Task goal »
Once you find a line containing the word "then" in the entries below, copy it.

Stored items »
========================================
(* ===== verification/Json.v ===== *)
(** Go's [encoding/json] as the sources use it: the text of a value
    ([Marshal], [Encoder]), the value of a text ([Unmarshal], [Decoder]) and the
    assignment of a value to the fields of a struct. Strings are byte strings;
    a value's strings are the decoded ones, and its numbers are literals. *)
From S2P Require Import Prelude Floats GoStrings NetAddr.

#[warnings="-register-all"]
Inductive json :=
| JNull
| JBool (b : bool)
| JNum (lit : string)
| JStr (s : string)
| JArr (l : list json)
| JObj (l : list (string * json)).

Definition code (c : ascii) : Z := Z.of_nat (nat_of_ascii c).
Definition dquote : string := byte_str 34.
Definition backslash : string := byte_str 92.

Fixpoint str_take (n : nat) (s : string) : string :=
  match n, s with S n', String c s' => String c (str_take n' s') | _, _ => EmptyString end.
Fixpoint str_drop (n : nat) (s : string) : string :=
  match n, s with S n', String _ s' => str_drop n' s' | _, _ => s end.

Fixpoint concat_strings (l : list string) : string :=
  match l with [] => EmptyString | w :: l' => w +:+ concat_strings l' end.

(** ** UTF-8 *)

Definition between (lo hi : Z) (c : ascii) : bool := (lo <=? code c) && (code c <=? hi).
Definition cont (c : ascii) : bool := between 128 191 c.

(** Length of the encoded rune at the head of [s], 0 when there is none. *)
Definition rune_len (s : string) : nat :=
  match s with
  | EmptyString => O
  | String a s1 =>
      if code a <? 128 then 1%nat
      else match s1 with
      | EmptyString => O
      | String b s2 =>
          if between 194 223 a then if cont b then 2%nat else O
          else match s2 with
          | EmptyString => O
          | String c s3 =>
              if between 224 239 a then
                let ok := if code a =? 224 then between 160 191 b
                          else if code a =? 237 then between 128 159 b else cont b in
                if ok && cont c then 3%nat else O
              else match s3 with
              | EmptyString => O
              | String d _ =>
                  if between 240 244 a then
                    let ok := if code a =? 240 then between 144 191 b
                              else if code a =? 244 then between 128 143 b else cont b in
                    if ok && cont c && cont d then 4%nat else O
                  else O
              end
          end
      end
  end.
========================================
Written answer »
      if code a <? 128 then 1%nat
          if between 194 223 a then if cont b then 2%nat else O
              if between 224 239 a then
                let ok := if code a =? 224 then between 160 191 b
                          else if code a =? 237 then between 128 159 b else cont b in
                if ok && cont c then 3%nat else O
                  if between 240 244 a then
                    let ok := if code a =? 240 then between 144 191 b
                              else if code a =? 244 then between 128 143 b else cont b in
                    if ok && cont c && cont d then 4%nat else O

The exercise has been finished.